# Buying Springtail cultures



## Armson (Sep 8, 2008)

I have been preparing for my first frogs for several months now and I decided to place an order from a DB Board sponsor for some springtails. The plan was to seed the crap out of my terrariums and get several cultures going. So when I received my cultures I opened them up and didn't see any springs. When I transferred the cultures to shoe boxes I decided to flood them out just to see how many I had. I counted 35 in the first culture and 5 in the second. 

Is this normal for spring starter cultures? 

Or should I expect the cultures to be a bit more established? 



-B


----------



## Pumilo (Sep 4, 2010)

That totally depends on who you get them from. Give them time though, they'll bloom. Sorry you didn't get bigger, better cultures from whoever you got those from.


----------



## flapjax3000 (Jul 4, 2009)

I have seen them vary in range. I would not be too worried. Just make sure to feed them and leave them be for a month or so. They reproduce quite heavily depending on species and substrate.


----------



## MeiKVR6 (Sep 16, 2008)

Not sure who you bought the culture(s) from... Two things.

1) Springtails shipped on charcoal tend to disappear (ground up to nothing). There are threads about cultures arriving looking awful but they almost always bounce back after a few days/weeks. That's the disadvantage to charcoal, but it breeds springs with ease.

2) Springtails shipped on mixed media should fare better, but some can/will still die off in shipping.
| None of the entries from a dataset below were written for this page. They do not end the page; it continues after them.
(* ===== verification/Public.v ===== *)
(** * The interface of the library

    The calls of [src/xcb.h] and [src/xcbext.h] that an application or a generated
    stub makes on a connection, as a data type, and sequences of them.
    [xcb_disconnect], after which the connection must not be used, is in
    Connect.v. *)
From S2P Require Import Prelude Effects State In Out Wait Ext Xid Request Connect.
#[local] Open Scope Z_scope.

Inductive public_call :=
  | XcbFlush
  | XcbTakeSocket (return_socket closure fl : Z)
  | XcbWritev (vector : list (list byte)) (requests : Z)
  | XcbSendRequest (fl : Z) (slots : nat) (vector : list iovec) (req : protocol_request)
  | XcbGetMaximumRequestLength
  | XcbPrefetchMaximumRequestLength
  | XcbWaitForReply (request : Z) (want_error : bool)
  | XcbPollForReply (request : Z) (want_error : bool)
  | XcbDiscardReply (sequence : Z)
  | XcbWaitForEvent
  | XcbPollForEvent
  | XcbRequestCheck (sequence : Z)
  | XcbGetExtensionData (ext : xcb_extension)
  | XcbPrefetchExtensionData (ext : xcb_extension)
  | XcbGenerateId
  | XcbGetSetup
  | XcbGetFileDescriptor
  | XcbConnectionHasError.

(** What the calls return and store through their arguments. *)
Inductive answer :=
  | AnsUnit
  | AnsBool (b : bool)
  | AnsNumber (z : Z)
  | AnsTaken (b : bool) (sent : option Z)
  | AnsReply (r : option (list byte) * option (list byte))
  | AnsPolled (r : option (option (list byte) * option (list byte)))
  | AnsPacket (p : option (list byte))
  | AnsExtension (r : option query_extension_reply)
  | AnsSetup (s : option (list byte)).

Section Public.
Context `{Host} `{XProto}.

Definition perform (c : public_call) : xM answer :=
  match c with
  | XcbFlush => r ← xcb_flush; ret (AnsBool r)
  | XcbTakeSocket cb closure fl => r ← xcb_take_socket cb closure fl; ret (AnsTaken r.1 r.2)
  | XcbWritev v n => r ← xcb_writev v n; ret (AnsBool r)
  | XcbSendRequest fl slots v req => r ← xcb_send_request fl slots v req; ret (AnsNumber r)
  | XcbGetMaximumRequestLength => r ← xcb_get_maximum_request_length; ret (AnsNumber r)
  | XcbPrefetchMaximumRequestLength => xcb_prefetch_maximum_request_length;; ret AnsUnit
  | XcbWaitForReply request e => r ← xcb_wait_for_reply request e; ret (AnsReply r)
  | XcbPollForReply request e => r ← xcb_poll_for_reply request e; ret (AnsPolled r)
  | XcbDiscardReply sequence => xcb_discard_reply sequence;; ret AnsUnit
  | XcbWaitForEvent => r ← xcb_wait_for_event; ret (AnsPacket r)
  | XcbPollForEvent => r ← xcb_poll_for_event; ret (AnsPacket r)
  | XcbRequestCheck sequence => r ← xcb_request_check sequence; ret (AnsPacket r)
  | XcbGetExtensionData ext => r ← xcb_get_extension_data ext; ret (AnsExtension r)
  | XcbPrefetchExtensionData ext => xcb_prefetch_extension_data ext;; ret AnsUnit
  | XcbGenerateId => r ← xcb_generate_id; ret (AnsNumber r)
  | XcbGetSetup => r ← xcb_get_setup; ret (AnsSetup r)
  | XcbGetFileDescriptor => r ← xcb_get_file_descriptor; ret (AnsNumber r)
  | XcbConnectionHasError => r ← xcb_connection_has_error Connection; ret (AnsBool r)
  end.

Fixpoint perform_all (cs : list public_call) : xM (list answer) :=
  match cs with
  | [] => ret []
  | c :: cs' => a ← perform c; l ← perform_all cs'; ret (a :: l)
  end.
End Public.

(** What a call on a connection in error returns. *)
Definition error_answer (c : public_call) : answer :=
  match c with
  | XcbFlush | XcbWritev _ _ => AnsBool false
  | XcbTakeSocket _ _ _ => AnsTaken false None
  | XcbSendRequest _ _ _ _ | XcbGetMaximumRequestLength => AnsNumber 0
  | XcbWaitForReply _ _ => AnsReply (None, None)
  | XcbPollForReply _ _ => AnsPolled (Some (None, None))
  | XcbWaitForEvent | XcbPollForEvent | XcbRequestCheck _ => AnsPacket None
  | XcbGetExtensionData _ => AnsExtension None
  | XcbGenerateId => AnsNumber (2 ^ 32 - 1)
  | XcbGetSetup => AnsSetup None
  | XcbGetFileDescriptor => AnsNumber (-1)
  | XcbConnectionHasError => AnsBool true
  | XcbPrefetchMaximumRequestLength | XcbDiscardReply _ | XcbPrefetchExtensionData _ => AnsUnit
  end.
Giving them a few days/weeks to reestablish themselves in the culture before splitting it will make for better results.

35 springs in a culture is extreme. I know a lot of the sponsors who sell springs (I'm one of them) and I don't think anyone on here would do that. I'd like to think it's probably more of a shipping issue. 

Springs & Isos are detritivores... They eat decay. It doesn't take much to make a few bug bodies disappear among dozens of hungry bugs.


----------



## Armson (Sep 8, 2008)

35 is extremely good or bad? 

I bought 2 cultures one of them had 5 springs and the other had 35. 

They were both shipped in charcoal. 


-B


----------



## Adven2er (Aug 17, 2008)

I wouldn't sell a culture unless it had hundreds of springs in it. It is possible that the springs perished during shipping and they were consumed by the others. Don't be too discouraged yet though. There are likely many unhatched eggs in there. Add a little live yeast to the culture and let it sit for a couple of weeks.


----------



## flapjax3000 (Jul 4, 2009)

I have received cultures that had no visible springs in them. After about a month and with feeding they became established enough to split. Some springs do fair better than others. What type of springs did you purchase?


----------



## gary1218 (Dec 31, 2005)

If you're willing to pay the shipping cost I'll ship you a springtail culture LOADED with springs so you'll know what to look for next time.


----------



## Armson (Sep 8, 2008)

When I saw that the cultures were lacking. I immediately contacted a few members on the board to purchase additional cultures and ISOs. I decided to spread the love around and get product from several board members. I also wanted to see if what I initially purchased from the sponser was normal.

Gary, 
I have two cultures of dwarf White ISOs coming from you. You never mentioned you had any spring tails! PM me with what you have.

I also placed orders with Feelin Froggy and JeremyHuff. 


All three of these members were extremely easy to work with. (Just an FYI for other NOOBs in the same boat as me.) I have not received the cultures yet but I will be sure to leave feedback. 


The only springtail variety I was unable to obtain was blue. So anyone with a culture or two they would like to sell please PM me. 


-B


----------